State v. Negro Will, a celebrated 1834 North Carolina Supreme Court decision standing for the general proposition that if a slave in self-defense, under circumstances strongly calculated to excite passions of terror and resentment, kills his overseer or master, the homicide is not murder but manslaughter. Justice William Gaston wrote the opinion for a unanimous court.
In 1834, a slave who was known by no other name than “Negro Will” engaged in an altercation with his owner’s slave foreman. The altercation was over the possession of a hoe.
Will broke the hoe and went to a nearby cotton mill to work. When the slave overseer, Baxter, heard what happened he grabbed up a loaded gun, jumped on his horse, and ordered the slave foreman to follow him with a cowhide whip. Will was approached by the men, attempted to run away, and ended up getting shot in the back. Nevertheless, Will did not give up. He continued to flee, but was quickly intercepted by Baxter. In the struggle between the two men, Will stabbed Baxter with a knife in the arm, which killed him.
Will was found guilty of first-degree murder and sentenced to death. After investigating the matter, Will’s owner became convinced that the slave had acted in self-defense under extreme provocation. Determined to see that Will received justice, the slave owner contracted two leading members of the bar, Bartholomew F. Moore, and George Washington Mordecai, to represent him. Battle paid Moore $1,000 to participate in the ordeal. Both Moore and Mordecai took Will’s appeal to the state supreme court, where they were opposed by Attorney General J. R. Daniel.

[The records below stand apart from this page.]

(** * A shallow embedding of the OIDC session manager of rjvdw/oidc-demo

    The development follows the three layers of [web/src/lib]:
    - [CryptoSuite] (crypto.ts): the codec that protects the refresh token,
    - the cookie slots (oidc-cookies.ts): [AuthStateCookie],
      [AccessTokenCookie], [RefreshTokenCookie],
    - [OIDC] (oidc.ts): the login flow, refresh, logout and token access,
    and their two users, the API client (api.ts) and the logout route
    (pages/logout.ts).

    External collaborators (node:crypto, jwt-decode, fetch, the URL parser,
    the random sources and the environment constants) are fields of the
    record [Env]; the program is a function of it.  JS strings are modelled
    by [string], unit by unit, buffers by lists of bytes. *)

From Stdlib Require Import String Ascii List ZArith NArith Lia Bool DecimalString.
From Stdlib Require DecimalFacts DecimalN.
From stdpp Require Import base option list gmap strings.

Local Open Scope string_scope.

(** ** Bytes and JS strings *)

Definition Buffer := list ascii.

Definition byte (n : N) : ascii := ascii_of_N n.

(** A JS string is a sequence of UTF-16 code units.  It is represented by
    the [string] that holds, unit after unit, the bytes UTF-8 would give
    the unit if it were a code point: one byte below U+0080, two below
    U+0800, three from there on, the surrogates included.  ASCII text is
    its own representation, and concatenation, equality and the search for
    a substring are those of [string]. *)

(** The bytes UTF-8 gives the code point [cp]. *)
Definition utf8_bytes (cp : N) : list ascii :=
  if (cp <? 128)%N then [byte cp]
  else if (cp <? 2048)%N then [byte (192 + cp / 64); byte (128 + cp mod 64)]
  else if (cp <? 65536)%N then
    [byte (224 + cp / 64 / 64); byte (128 + (cp / 64) mod 64); byte (128 + cp mod 64)]
  else
    [byte (240 + cp / 64 / 64 / 64); byte (128 + (cp / 64 / 64) mod 64);
     byte (128 + (cp / 64) mod 64); byte (128 + cp mod 64)].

In his oral argument before the supreme court, Moore demanded the law show a humane attitude toward Will. He maintained that Chief Justice Thomas Ruffin’s 1829 decision in State v. John Mann, in which Ruffin had written that “the power of the master must be absolute in order to render the submission of the slave perfect,” was abhorrent and at variance with prior case law. Although there was much disagreement with Moore on this point, the court unanimously reversed Will’s conviction.